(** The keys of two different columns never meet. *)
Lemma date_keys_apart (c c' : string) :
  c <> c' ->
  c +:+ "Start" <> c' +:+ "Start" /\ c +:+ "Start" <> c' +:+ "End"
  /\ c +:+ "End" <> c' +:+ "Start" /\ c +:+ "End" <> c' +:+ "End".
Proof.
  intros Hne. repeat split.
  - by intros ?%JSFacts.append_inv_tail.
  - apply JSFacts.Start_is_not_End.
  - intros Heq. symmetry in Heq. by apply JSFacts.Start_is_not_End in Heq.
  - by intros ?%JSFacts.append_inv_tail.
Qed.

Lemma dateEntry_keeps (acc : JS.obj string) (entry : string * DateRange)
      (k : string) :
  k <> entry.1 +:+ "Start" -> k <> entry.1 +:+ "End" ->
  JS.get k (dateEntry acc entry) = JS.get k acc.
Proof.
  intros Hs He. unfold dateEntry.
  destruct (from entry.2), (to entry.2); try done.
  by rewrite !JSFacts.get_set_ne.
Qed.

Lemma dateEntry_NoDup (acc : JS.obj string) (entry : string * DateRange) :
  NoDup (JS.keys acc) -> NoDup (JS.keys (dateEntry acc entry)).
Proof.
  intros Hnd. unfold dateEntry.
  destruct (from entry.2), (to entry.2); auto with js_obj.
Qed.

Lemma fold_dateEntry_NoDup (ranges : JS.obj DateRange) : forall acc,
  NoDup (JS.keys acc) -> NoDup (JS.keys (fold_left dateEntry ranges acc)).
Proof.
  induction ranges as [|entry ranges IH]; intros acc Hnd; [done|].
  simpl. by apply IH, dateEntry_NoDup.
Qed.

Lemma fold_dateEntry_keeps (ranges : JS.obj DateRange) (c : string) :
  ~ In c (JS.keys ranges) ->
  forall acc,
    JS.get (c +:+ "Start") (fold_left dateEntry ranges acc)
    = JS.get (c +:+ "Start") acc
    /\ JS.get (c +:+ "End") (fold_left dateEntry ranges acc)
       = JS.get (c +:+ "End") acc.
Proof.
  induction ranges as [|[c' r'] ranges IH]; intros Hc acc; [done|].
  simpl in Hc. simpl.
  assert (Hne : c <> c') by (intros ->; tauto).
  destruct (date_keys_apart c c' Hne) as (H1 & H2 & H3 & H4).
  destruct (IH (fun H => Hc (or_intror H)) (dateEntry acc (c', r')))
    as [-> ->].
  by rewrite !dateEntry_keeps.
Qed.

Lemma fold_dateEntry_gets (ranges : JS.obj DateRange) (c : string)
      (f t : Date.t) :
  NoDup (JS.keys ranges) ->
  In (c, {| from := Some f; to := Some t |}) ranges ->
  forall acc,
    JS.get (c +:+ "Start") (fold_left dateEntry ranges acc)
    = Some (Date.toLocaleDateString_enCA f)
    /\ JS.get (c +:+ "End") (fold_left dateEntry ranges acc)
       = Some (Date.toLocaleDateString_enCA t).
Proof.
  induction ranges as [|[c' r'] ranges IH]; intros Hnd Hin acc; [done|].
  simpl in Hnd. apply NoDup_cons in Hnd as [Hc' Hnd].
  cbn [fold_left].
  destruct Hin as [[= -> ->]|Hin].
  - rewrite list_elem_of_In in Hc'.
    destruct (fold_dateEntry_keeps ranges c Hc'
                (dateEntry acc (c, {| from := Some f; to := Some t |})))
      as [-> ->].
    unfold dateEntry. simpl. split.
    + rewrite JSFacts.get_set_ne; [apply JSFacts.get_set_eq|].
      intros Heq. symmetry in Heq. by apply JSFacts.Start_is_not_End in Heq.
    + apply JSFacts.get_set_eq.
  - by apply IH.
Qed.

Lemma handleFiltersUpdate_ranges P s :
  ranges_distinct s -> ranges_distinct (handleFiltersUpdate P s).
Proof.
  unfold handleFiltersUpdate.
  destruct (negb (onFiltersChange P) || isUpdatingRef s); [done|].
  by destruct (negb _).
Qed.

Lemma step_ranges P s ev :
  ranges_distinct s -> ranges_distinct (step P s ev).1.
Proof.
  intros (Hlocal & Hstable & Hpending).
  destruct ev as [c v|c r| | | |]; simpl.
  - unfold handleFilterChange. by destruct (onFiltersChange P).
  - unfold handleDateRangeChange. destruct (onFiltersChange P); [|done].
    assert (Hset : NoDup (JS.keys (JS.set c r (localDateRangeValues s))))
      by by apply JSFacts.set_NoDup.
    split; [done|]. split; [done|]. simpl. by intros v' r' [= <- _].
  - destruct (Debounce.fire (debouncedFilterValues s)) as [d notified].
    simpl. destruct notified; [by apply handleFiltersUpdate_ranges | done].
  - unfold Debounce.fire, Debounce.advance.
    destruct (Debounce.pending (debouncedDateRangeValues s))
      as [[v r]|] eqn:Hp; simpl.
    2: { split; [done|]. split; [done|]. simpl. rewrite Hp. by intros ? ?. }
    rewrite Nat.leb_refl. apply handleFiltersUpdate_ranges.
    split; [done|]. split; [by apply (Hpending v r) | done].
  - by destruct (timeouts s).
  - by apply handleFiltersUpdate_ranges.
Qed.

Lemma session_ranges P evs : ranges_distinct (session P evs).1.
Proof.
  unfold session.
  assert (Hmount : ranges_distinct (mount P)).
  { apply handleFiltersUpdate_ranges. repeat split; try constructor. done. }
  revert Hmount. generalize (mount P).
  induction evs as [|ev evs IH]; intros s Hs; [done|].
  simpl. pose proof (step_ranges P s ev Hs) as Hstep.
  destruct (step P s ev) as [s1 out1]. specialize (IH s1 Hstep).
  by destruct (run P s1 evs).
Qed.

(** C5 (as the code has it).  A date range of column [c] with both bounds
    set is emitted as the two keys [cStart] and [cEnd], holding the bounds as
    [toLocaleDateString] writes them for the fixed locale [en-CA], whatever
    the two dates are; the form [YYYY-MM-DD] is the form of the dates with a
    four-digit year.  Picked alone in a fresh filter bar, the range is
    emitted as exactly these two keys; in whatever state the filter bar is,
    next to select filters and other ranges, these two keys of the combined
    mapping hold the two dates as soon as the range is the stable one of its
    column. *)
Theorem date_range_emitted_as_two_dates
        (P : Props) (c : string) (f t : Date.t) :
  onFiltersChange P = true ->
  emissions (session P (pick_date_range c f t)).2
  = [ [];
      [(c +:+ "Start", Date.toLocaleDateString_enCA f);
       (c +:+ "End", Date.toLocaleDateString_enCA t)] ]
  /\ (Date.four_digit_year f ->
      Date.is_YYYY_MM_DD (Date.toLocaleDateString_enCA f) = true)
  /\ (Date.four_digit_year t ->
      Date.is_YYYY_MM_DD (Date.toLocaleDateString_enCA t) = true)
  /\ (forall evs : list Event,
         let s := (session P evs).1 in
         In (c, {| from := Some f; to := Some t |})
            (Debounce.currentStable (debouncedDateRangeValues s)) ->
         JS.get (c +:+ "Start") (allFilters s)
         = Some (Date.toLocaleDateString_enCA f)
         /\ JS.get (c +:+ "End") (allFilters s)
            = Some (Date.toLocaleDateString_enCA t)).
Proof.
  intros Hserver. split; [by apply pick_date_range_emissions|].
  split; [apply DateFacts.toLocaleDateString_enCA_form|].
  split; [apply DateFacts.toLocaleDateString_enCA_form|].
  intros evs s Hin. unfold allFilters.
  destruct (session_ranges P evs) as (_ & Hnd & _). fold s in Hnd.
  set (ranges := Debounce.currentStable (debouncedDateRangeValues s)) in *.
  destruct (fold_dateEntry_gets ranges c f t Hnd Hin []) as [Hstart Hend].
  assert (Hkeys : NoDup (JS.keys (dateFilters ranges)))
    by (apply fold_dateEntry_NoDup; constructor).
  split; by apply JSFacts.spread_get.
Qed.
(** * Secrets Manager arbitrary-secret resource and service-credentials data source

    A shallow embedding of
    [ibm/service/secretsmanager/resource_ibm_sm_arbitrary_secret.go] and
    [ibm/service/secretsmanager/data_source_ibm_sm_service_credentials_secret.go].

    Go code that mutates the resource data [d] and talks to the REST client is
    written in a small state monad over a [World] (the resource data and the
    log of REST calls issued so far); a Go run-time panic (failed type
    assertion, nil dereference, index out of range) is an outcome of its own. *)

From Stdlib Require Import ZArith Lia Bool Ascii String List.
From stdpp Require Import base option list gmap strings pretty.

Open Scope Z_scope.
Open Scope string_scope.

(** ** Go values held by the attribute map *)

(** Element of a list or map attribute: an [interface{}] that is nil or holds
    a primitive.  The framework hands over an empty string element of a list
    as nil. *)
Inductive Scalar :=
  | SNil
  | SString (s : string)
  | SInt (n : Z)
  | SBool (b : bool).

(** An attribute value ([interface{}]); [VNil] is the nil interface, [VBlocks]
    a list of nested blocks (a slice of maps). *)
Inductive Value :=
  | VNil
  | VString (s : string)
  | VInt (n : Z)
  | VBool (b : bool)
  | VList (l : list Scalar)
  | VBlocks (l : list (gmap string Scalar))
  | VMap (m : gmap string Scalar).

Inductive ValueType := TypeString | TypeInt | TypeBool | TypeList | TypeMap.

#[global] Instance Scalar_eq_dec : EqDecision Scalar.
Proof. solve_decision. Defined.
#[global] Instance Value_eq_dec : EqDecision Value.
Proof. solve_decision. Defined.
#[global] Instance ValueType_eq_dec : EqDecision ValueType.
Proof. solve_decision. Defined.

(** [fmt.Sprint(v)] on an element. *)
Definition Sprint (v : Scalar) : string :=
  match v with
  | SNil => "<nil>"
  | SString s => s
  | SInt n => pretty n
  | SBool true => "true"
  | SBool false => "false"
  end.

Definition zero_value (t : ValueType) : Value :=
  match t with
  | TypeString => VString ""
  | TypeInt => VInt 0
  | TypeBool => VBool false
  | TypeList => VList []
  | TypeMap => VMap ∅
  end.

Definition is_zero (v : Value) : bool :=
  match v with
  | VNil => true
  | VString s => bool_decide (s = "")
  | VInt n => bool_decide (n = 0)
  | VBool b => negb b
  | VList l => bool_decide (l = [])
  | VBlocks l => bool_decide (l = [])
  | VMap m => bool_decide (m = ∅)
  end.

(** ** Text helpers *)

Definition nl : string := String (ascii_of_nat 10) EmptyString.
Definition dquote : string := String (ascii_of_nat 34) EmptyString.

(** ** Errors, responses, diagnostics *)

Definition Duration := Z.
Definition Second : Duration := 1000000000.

=== What is required ===
Show me every line in the data above that includes "forall".

=== Your solution ===
Lemma fold_dateEntry_NoDup (ranges : JS.obj DateRange) : forall acc,
  forall acc,
  forall acc,
  /\ (forall evs : list Event,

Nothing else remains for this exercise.